§ The task: Below is a listing. Write out exactly its lines between the one holding "Definition unmount (cleanupThrows" and the one holding "fragment in the", inclusive.

§ Extracted data:
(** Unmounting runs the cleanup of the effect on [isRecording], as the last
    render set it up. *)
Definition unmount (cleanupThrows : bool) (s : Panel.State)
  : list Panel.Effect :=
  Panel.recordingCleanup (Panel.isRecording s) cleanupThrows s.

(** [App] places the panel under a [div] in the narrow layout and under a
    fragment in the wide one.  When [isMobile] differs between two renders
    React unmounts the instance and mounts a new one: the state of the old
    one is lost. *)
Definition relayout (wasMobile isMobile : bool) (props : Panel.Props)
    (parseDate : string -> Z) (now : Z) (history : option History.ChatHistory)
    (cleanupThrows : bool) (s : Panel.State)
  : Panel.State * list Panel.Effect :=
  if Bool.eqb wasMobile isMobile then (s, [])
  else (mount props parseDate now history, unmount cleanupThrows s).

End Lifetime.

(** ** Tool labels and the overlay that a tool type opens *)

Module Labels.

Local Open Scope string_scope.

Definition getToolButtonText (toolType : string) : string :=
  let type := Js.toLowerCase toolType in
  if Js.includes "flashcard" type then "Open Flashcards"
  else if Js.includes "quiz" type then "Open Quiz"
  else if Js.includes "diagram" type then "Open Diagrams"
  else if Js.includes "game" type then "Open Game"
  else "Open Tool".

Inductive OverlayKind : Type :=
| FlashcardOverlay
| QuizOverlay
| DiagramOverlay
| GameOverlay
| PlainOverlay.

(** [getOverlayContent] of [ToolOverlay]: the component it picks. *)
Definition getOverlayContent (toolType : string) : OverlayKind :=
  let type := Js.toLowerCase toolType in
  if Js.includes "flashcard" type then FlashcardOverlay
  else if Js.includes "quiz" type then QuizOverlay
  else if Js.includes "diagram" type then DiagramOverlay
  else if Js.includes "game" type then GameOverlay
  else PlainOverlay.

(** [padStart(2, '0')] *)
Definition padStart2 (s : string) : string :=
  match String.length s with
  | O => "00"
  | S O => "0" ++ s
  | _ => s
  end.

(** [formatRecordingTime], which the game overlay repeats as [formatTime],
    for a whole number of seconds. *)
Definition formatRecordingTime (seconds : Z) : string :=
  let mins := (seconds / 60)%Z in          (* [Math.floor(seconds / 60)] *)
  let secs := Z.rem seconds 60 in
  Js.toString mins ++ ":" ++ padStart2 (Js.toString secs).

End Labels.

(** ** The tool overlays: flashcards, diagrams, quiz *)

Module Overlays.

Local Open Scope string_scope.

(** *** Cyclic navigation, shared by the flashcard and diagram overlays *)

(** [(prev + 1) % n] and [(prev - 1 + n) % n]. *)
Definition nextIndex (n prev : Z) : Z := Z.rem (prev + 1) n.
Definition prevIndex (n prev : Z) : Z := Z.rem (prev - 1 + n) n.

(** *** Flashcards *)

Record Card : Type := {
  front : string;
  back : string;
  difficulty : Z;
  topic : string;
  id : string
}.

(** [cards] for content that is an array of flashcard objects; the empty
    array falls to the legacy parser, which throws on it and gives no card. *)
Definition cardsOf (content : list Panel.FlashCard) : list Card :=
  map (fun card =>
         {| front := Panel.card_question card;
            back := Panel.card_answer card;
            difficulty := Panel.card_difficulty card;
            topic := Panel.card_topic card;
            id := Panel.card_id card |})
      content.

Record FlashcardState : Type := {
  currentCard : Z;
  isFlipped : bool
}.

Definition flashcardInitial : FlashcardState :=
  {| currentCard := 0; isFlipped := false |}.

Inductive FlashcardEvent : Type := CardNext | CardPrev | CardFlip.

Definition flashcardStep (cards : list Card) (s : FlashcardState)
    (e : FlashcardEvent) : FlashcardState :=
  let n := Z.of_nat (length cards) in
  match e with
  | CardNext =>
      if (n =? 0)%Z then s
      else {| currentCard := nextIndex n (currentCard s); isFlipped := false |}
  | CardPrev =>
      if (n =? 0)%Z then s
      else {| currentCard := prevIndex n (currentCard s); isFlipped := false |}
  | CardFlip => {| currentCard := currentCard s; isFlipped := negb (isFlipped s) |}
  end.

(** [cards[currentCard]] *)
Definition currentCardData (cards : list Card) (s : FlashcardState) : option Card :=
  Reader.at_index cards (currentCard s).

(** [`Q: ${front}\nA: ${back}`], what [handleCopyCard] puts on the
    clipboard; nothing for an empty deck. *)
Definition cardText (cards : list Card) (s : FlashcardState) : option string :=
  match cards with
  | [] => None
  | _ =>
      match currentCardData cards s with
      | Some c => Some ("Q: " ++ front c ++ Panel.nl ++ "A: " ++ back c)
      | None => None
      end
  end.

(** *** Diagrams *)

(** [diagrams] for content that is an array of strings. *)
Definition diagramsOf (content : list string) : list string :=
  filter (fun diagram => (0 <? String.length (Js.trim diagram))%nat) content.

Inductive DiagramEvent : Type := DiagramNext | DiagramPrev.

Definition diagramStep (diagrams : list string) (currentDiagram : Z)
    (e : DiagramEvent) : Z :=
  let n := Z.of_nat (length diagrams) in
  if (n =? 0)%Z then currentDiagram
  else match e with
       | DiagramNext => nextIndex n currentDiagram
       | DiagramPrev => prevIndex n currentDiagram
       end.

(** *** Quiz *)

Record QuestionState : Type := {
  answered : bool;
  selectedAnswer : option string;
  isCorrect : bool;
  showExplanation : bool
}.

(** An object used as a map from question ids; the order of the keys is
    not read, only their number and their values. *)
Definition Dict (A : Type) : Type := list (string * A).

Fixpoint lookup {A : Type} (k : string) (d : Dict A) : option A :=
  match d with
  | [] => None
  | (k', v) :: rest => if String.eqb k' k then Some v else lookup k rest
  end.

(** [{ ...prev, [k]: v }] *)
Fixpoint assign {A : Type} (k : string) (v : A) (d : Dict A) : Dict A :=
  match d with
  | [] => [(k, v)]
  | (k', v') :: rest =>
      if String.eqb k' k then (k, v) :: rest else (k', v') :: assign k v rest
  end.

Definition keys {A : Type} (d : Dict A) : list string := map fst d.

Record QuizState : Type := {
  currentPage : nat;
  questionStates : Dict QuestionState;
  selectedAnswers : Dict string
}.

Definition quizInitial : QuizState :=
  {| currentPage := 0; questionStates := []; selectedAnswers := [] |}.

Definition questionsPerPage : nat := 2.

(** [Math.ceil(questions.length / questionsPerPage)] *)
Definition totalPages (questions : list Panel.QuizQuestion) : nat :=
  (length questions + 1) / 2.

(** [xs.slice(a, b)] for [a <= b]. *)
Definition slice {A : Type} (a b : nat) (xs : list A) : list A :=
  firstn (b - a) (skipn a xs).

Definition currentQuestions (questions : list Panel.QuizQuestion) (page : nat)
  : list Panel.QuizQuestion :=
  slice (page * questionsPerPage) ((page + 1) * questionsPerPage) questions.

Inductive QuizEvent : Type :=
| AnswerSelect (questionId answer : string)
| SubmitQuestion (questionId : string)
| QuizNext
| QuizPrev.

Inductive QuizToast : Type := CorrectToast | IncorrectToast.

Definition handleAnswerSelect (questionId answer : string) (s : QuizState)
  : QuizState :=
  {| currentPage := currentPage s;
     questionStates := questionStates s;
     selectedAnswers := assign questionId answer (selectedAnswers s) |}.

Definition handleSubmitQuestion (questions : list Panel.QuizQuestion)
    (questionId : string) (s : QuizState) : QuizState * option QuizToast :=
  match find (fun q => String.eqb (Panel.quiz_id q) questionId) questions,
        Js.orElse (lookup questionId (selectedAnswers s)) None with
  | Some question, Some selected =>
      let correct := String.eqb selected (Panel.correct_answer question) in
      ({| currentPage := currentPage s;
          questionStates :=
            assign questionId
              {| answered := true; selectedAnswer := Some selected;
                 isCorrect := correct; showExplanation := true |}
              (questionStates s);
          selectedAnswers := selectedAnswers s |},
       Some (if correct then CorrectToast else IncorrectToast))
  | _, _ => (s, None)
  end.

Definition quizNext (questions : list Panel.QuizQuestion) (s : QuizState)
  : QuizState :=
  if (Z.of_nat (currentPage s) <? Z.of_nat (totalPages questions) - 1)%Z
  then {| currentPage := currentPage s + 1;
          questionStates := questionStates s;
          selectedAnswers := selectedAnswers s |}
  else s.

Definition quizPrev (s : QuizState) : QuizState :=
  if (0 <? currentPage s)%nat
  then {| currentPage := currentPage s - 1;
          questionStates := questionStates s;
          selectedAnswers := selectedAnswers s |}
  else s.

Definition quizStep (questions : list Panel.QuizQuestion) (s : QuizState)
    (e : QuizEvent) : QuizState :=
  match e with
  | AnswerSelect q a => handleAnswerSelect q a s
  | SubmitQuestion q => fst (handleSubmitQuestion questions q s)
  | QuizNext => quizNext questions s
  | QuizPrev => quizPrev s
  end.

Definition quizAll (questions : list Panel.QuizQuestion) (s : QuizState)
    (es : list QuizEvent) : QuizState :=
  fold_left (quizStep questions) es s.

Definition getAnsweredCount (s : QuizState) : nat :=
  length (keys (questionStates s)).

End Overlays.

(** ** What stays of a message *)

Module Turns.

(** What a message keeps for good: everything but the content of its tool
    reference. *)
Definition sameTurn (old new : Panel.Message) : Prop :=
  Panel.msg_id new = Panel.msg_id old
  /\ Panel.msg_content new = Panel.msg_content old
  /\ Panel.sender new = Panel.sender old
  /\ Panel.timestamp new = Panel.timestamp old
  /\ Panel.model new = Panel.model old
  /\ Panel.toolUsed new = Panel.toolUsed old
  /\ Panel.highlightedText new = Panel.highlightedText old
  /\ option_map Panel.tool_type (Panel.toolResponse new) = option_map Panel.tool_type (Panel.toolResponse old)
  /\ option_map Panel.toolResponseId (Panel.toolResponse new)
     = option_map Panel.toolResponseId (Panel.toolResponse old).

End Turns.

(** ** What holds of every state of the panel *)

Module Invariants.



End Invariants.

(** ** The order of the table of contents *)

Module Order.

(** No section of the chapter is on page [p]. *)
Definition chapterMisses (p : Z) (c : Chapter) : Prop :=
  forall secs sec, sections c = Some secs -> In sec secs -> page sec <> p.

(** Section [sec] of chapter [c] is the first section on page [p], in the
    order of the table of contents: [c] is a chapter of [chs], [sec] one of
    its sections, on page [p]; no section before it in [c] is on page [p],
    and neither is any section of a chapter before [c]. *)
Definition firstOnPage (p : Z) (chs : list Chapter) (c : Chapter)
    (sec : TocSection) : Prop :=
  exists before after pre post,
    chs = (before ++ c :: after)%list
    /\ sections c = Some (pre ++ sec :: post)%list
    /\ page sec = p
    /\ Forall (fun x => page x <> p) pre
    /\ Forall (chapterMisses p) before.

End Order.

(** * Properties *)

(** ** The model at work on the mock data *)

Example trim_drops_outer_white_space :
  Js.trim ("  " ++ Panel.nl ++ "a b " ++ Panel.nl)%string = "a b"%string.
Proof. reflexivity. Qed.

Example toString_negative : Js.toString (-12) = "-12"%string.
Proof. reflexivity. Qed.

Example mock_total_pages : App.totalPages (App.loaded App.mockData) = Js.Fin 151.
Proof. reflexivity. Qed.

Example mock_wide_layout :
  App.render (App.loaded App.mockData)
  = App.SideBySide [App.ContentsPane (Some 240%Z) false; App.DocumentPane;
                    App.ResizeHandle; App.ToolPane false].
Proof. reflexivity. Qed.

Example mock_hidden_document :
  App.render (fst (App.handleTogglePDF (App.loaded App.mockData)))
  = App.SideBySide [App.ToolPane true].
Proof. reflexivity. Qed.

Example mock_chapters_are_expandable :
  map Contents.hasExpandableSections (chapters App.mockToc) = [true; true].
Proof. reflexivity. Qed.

§ Exercise response:
Definition unmount (cleanupThrows : bool) (s : Panel.State)
  : list Panel.Effect :=
  Panel.recordingCleanup (Panel.isRecording s) cleanupThrows s.

(** [App] places the panel under a [div] in the narrow layout and under a
    fragment in the wide one.  When [isMobile] differs between two renders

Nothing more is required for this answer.